:: Exercise requirements ::
Your output should consist of every record, copied exactly.

┄┄┄┄┄┄┄┄┄┄┄┄┄┄┄┄┄┄┄┄

Fixpoint peer_bytes (p : BdtPeerInfo) : list Z :=
  match p with
  | mkPeerInfo _ _ _ constInfo endpoints snList snInfoList _ signature createTime =>
      le_bytes 1 (build_flags p) ++ const_bytes constInfo ++ head_bytes endpoints ++
      tail_bytes endpoints snList (match snInfoList with Some l => Some (map peer_bytes l) | None => None end) createTime ++
      (if is_signed p then signature else [])
  end.

(** The bytes a signature covers. *)
Definition signed_bytes (p : BdtPeerInfo) : list Z :=
  tail_bytes (pi_endpoints p) (pi_snList p) (map peer_bytes <$> pi_snInfoList p) (pi_createTime p).

(** ** Peers that can be sent *)

Record const_ok (c : BdtPeerConstInfo) : Prop := {
  co_continent : 0 ≤ ci_continent c < 2 ^ 8; co_country : 0 ≤ ci_country c < 2 ^ 8;
  co_carrier : 0 ≤ ci_carrier c < 2 ^ 8; co_city : 0 ≤ ci_city c < 2 ^ 16; co_inner : 0 ≤ ci_inner c < 2 ^ 8;
  co_deviceId : length (ci_deviceId c) = BDT_MAX_DEVICE_ID_LENGTH;
  co_type : 0 ≤ ci_publicKeyType c ≤ 2; co_key : length (ci_publicKey c) = 422%nat }.

Section Peers.
Context (sha256 : list Z → list Z) (rsa_verify : list Z → list Z → list Z → bool).
Context (malloc : nat → Z) (uninit : nat → list Z).

(** The id is the one of the description and the counts fit into 8 bits; [Q]
    holds of the peers in the list. *)
Record peer_fields_ok (Q : BdtPeerInfo → Prop) (p : BdtPeerInfo) : Prop := {
  pf_const : const_ok (pi_constInfo p);
  pf_peerid : pi_peerid p = BdtGetPeeridFromConstInfo sha256 (pi_constInfo p);
  pf_endpoints : Forall endpoint_ok (pi_endpoints p);
  pf_count : Z.of_nat (length (pi_endpoints p)) < 2 ^ 8;
  pf_snList l : pi_snList p = Some l → Z.of_nat (length l) < 2 ^ 8 ∧ Forall (λ pid, length pid = BDT_PEERID_LENGTH) l;
  pf_snInfoList l : pi_snInfoList p = Some l → Z.of_nat (length l) < 2 ^ 8 ∧ Forall Q l;
  pf_createTime : 0 ≤ pi_createTime p < 2 ^ 64;
  pf_signature : is_signed p = true → length (pi_signature p) = BDT_PEER_LENGTH_SIGNATRUE }.

Definition signature_valid (p : BdtPeerInfo) : Prop :=
  is_signed p = true → rsa_verify (pi_signature p) (key_of (pi_constInfo p)) (signed_bytes p) = true.

(** Peers whose signatures are valid, down to the supernodes of supernodes. *)
Inductive peer_ok (p : BdtPeerInfo) : Prop :=
  peer_ok_intro (_ : peer_fields_ok peer_ok p) (_ : signature_valid p).

Lemma peer_nested_ind (Q : BdtPeerInfo → Prop) :
  (∀ p, (∀ l, pi_snInfoList p = Some l → Forall Q l) → Q p) → ∀ p, Q p.
Proof.
  intros H. fix IH 1. intros [a f pid c eps sn [l|] sec sig t]; apply H; cbn [pi_snInfoList]; intros l' E; [|done].
  injection E as <-. induction l as [|q l IHl]; constructor; [apply IH|apply IHl].
Qed.

(** ** What is written *)

Lemma lor_signed f : has_flag f BDT_ENDPOINT_FLAG_SIGNED = true → Z.lor f BDT_ENDPOINT_FLAG_SIGNED = f.
Proof.
  unfold BDT_ENDPOINT_FLAG_SIGNED. rewrite has_flag_bit by lia. intros Hb. apply Z.bits_inj'. intros j Hj.
  rewrite Z.lor_spec, Z.shiftl_1_l, Z.pow2_bits_eqb by lia. destruct (Z.eqb_spec 7 j) as [<-|]; [by rewrite Hb|].
  by rewrite orb_false_r.
Qed.

Lemma emits_peer_endpoint f ep :
  endpoint_ok ep → emits (BdtPeerInfoWriteEndpoint ep (ep_flag ep)) f (content_bytes (endpoint_content ep)) f.
Proof.
  intros (Hf & _ & _). unfold BdtPeerInfoWriteEndpoint, content_bytes, endpoint_content, wire_address. cbn [fst snd].
  rewrite (Z.mod_small _ _ Hf : u8 (ep_flag ep) = ep_flag ep).
  eapply emits_then; [apply emits_write, writes_u8|]. eapply emits_then; [apply emits_write, writes_u16|].
  destruct (has_flag _ BDT_ENDPOINT_IP_VERSION_4); [apply emits_write, writes_bytes|].
  destruct (has_flag _ BDT_ENDPOINT_IP_VERSION_6); [apply emits_write, writes_bytes|apply emits_skip].
Qed.

Lemma emits_unsigned f l :
  Forall endpoint_ok l →
  emits (BdtPeerInfoWriteEndpointsWithoutFlag l BDT_ENDPOINT_FLAG_SIGNED) f
    (concat (content_bytes <$> List.filter (λ c, negb (content_signed c)) (endpoint_content <$> l))) f.
Proof.
  induction 1 as [|ep l He _ IH]; [apply emits_skip|]. rewrite fmap_cons.
  cbn [BdtPeerInfoWriteEndpointsWithoutFlag List.filter].
  change (content_signed (endpoint_content ep)) with (has_flag (ep_flag ep) BDT_ENDPOINT_FLAG_SIGNED).
  destruct (has_flag (ep_flag ep) BDT_ENDPOINT_FLAG_SIGNED); cbn [negb].
  - eapply (emits_then _ _ _ []); [apply emits_skip|done].
  - rewrite fmap_cons. cbn [concat]. eapply emits_then; [by apply emits_peer_endpoint|done].
Qed.

Lemma emits_signed f l :
  Forall endpoint_ok l →
  emits (write_signed_endpoints l false) f
    (concat (content_bytes <$> List.filter content_signed (endpoint_content <$> l))) f.
Proof.
  induction 1 as [|ep l He _ IH]; [apply emits_skip|]. rewrite fmap_cons. cbn [write_signed_endpoints List.filter orb].
  change (content_signed (endpoint_content ep)) with (has_flag (ep_flag ep) BDT_ENDPOINT_FLAG_SIGNED).
  destruct (has_flag (ep_flag ep) BDT_ENDPOINT_FLAG_SIGNED) eqn:E.
  - rewrite fmap_cons. cbn [concat]. rewrite lor_signed by done. eapply emits_then; [by apply emits_peer_endpoint|done].
  - eapply (emits_then _ _ _ []); [apply emits_skip|done].
Qed.

Lemma emits_peerids f l :
  Forall (λ pid, length pid = BDT_PEERID_LENGTH) l → emits (write_peerids l) f (concat (map id l)) f.
Proof.
  induction 1 as [|pid l Hp _ IH]; [apply emits_skip|]. cbn [write_peerids map concat].
  eapply emits_then; [|done]. apply emits_write. intros s Hr. unfold Bdt_BufferWritePeerid.
  rewrite take_ge by (rewrite Hp; done). rewrite writes_bytes by done. cbn [mbind option_bind]. unfold id. by rewrite Hp.
Qed.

┄┄┄┄┄┄┄┄┄┄┄┄┄┄┄┄┄┄┄┄

:: Solution for this problem ::
Fixpoint peer_bytes (p : BdtPeerInfo) : list Z :=
  match p with
  | mkPeerInfo _ _ _ constInfo endpoints snList snInfoList _ signature createTime =>
      le_bytes 1 (build_flags p) ++ const_bytes constInfo ++ head_bytes endpoints ++
      tail_bytes endpoints snList (match snInfoList with Some l => Some (map peer_bytes l) | None => None end) createTime ++
      (if is_signed p then signature else [])
  end.

(** The bytes a signature covers. *)
Definition signed_bytes (p : BdtPeerInfo) : list Z :=
  tail_bytes (pi_endpoints p) (pi_snList p) (map peer_bytes <$> pi_snInfoList p) (pi_createTime p).

(** ** Peers that can be sent *)

Record const_ok (c : BdtPeerConstInfo) : Prop := {
  co_continent : 0 ≤ ci_continent c < 2 ^ 8; co_country : 0 ≤ ci_country c < 2 ^ 8;
  co_carrier : 0 ≤ ci_carrier c < 2 ^ 8; co_city : 0 ≤ ci_city c < 2 ^ 16; co_inner : 0 ≤ ci_inner c < 2 ^ 8;
  co_deviceId : length (ci_deviceId c) = BDT_MAX_DEVICE_ID_LENGTH;
  co_type : 0 ≤ ci_publicKeyType c ≤ 2; co_key : length (ci_publicKey c) = 422%nat }.

Section Peers.
Context (sha256 : list Z → list Z) (rsa_verify : list Z → list Z → list Z → bool).
Context (malloc : nat → Z) (uninit : nat → list Z).

(** The id is the one of the description and the counts fit into 8 bits; [Q]
    holds of the peers in the list. *)
Record peer_fields_ok (Q : BdtPeerInfo → Prop) (p : BdtPeerInfo) : Prop := {
  pf_const : const_ok (pi_constInfo p);
  pf_peerid : pi_peerid p = BdtGetPeeridFromConstInfo sha256 (pi_constInfo p);
  pf_endpoints : Forall endpoint_ok (pi_endpoints p);
  pf_count : Z.of_nat (length (pi_endpoints p)) < 2 ^ 8;
  pf_snList l : pi_snList p = Some l → Z.of_nat (length l) < 2 ^ 8 ∧ Forall (λ pid, length pid = BDT_PEERID_LENGTH) l;
  pf_snInfoList l : pi_snInfoList p = Some l → Z.of_nat (length l) < 2 ^ 8 ∧ Forall Q l;
  pf_createTime : 0 ≤ pi_createTime p < 2 ^ 64;
  pf_signature : is_signed p = true → length (pi_signature p) = BDT_PEER_LENGTH_SIGNATRUE }.

Definition signature_valid (p : BdtPeerInfo) : Prop :=
  is_signed p = true → rsa_verify (pi_signature p) (key_of (pi_constInfo p)) (signed_bytes p) = true.

(** Peers whose signatures are valid, down to the supernodes of supernodes. *)
Inductive peer_ok (p : BdtPeerInfo) : Prop :=
  peer_ok_intro (_ : peer_fields_ok peer_ok p) (_ : signature_valid p).

Lemma peer_nested_ind (Q : BdtPeerInfo → Prop) :
  (∀ p, (∀ l, pi_snInfoList p = Some l → Forall Q l) → Q p) → ∀ p, Q p.
Proof.
  intros H. fix IH 1. intros [a f pid c eps sn [l|] sec sig t]; apply H; cbn [pi_snInfoList]; intros l' E; [|done].
  injection E as <-. induction l as [|q l IHl]; constructor; [apply IH|apply IHl].
Qed.

(** ** What is written *)

Lemma lor_signed f : has_flag f BDT_ENDPOINT_FLAG_SIGNED = true → Z.lor f BDT_ENDPOINT_FLAG_SIGNED = f.
Proof.
  unfold BDT_ENDPOINT_FLAG_SIGNED. rewrite has_flag_bit by lia. intros Hb. apply Z.bits_inj'. intros j Hj.
  rewrite Z.lor_spec, Z.shiftl_1_l, Z.pow2_bits_eqb by lia. destruct (Z.eqb_spec 7 j) as [<-|]; [by rewrite Hb|].
  by rewrite orb_false_r.
Qed.

Lemma emits_peer_endpoint f ep :
  endpoint_ok ep → emits (BdtPeerInfoWriteEndpoint ep (ep_flag ep)) f (content_bytes (endpoint_content ep)) f.
Proof.
  intros (Hf & _ & _). unfold BdtPeerInfoWriteEndpoint, content_bytes, endpoint_content, wire_address. cbn [fst snd].
  rewrite (Z.mod_small _ _ Hf : u8 (ep_flag ep) = ep_flag ep).
  eapply emits_then; [apply emits_write, writes_u8|]. eapply emits_then; [apply emits_write, writes_u16|].
  destruct (has_flag _ BDT_ENDPOINT_IP_VERSION_4); [apply emits_write, writes_bytes|].
  destruct (has_flag _ BDT_ENDPOINT_IP_VERSION_6); [apply emits_write, writes_bytes|apply emits_skip].
Qed.

Lemma emits_unsigned f l :
  Forall endpoint_ok l →
  emits (BdtPeerInfoWriteEndpointsWithoutFlag l BDT_ENDPOINT_FLAG_SIGNED) f
    (concat (content_bytes <$> List.filter (λ c, negb (content_signed c)) (endpoint_content <$> l))) f.
Proof.
  induction 1 as [|ep l He _ IH]; [apply emits_skip|]. rewrite fmap_cons.
  cbn [BdtPeerInfoWriteEndpointsWithoutFlag List.filter].
  change (content_signed (endpoint_content ep)) with (has_flag (ep_flag ep) BDT_ENDPOINT_FLAG_SIGNED).
  destruct (has_flag (ep_flag ep) BDT_ENDPOINT_FLAG_SIGNED); cbn [negb].
  - eapply (emits_then _ _ _ []); [apply emits_skip|done].
  - rewrite fmap_cons. cbn [concat]. eapply emits_then; [by apply emits_peer_endpoint|done].
Qed.

Lemma emits_signed f l :
  Forall endpoint_ok l →
  emits (write_signed_endpoints l false) f
    (concat (content_bytes <$> List.filter content_signed (endpoint_content <$> l))) f.
Proof.
  induction 1 as [|ep l He _ IH]; [apply emits_skip|]. rewrite fmap_cons. cbn [write_signed_endpoints List.filter orb].
  change (content_signed (endpoint_content ep)) with (has_flag (ep_flag ep) BDT_ENDPOINT_FLAG_SIGNED).
  destruct (has_flag (ep_flag ep) BDT_ENDPOINT_FLAG_SIGNED) eqn:E.
  - rewrite fmap_cons. cbn [concat]. rewrite lor_signed by done. eapply emits_then; [by apply emits_peer_endpoint|done].
  - eapply (emits_then _ _ _ []); [apply emits_skip|done].
Qed.

Lemma emits_peerids f l :
  Forall (λ pid, length pid = BDT_PEERID_LENGTH) l → emits (write_peerids l) f (concat (map id l)) f.
Proof.
  induction 1 as [|pid l Hp _ IH]; [apply emits_skip|]. cbn [write_peerids map concat].
  eapply emits_then; [|done]. apply emits_write. intros s Hr. unfold Bdt_BufferWritePeerid.
  rewrite take_ge by (rewrite Hp; done). rewrite writes_bytes by done. cbn [mbind option_bind]. unfold id. by rewrite Hp.
Qed.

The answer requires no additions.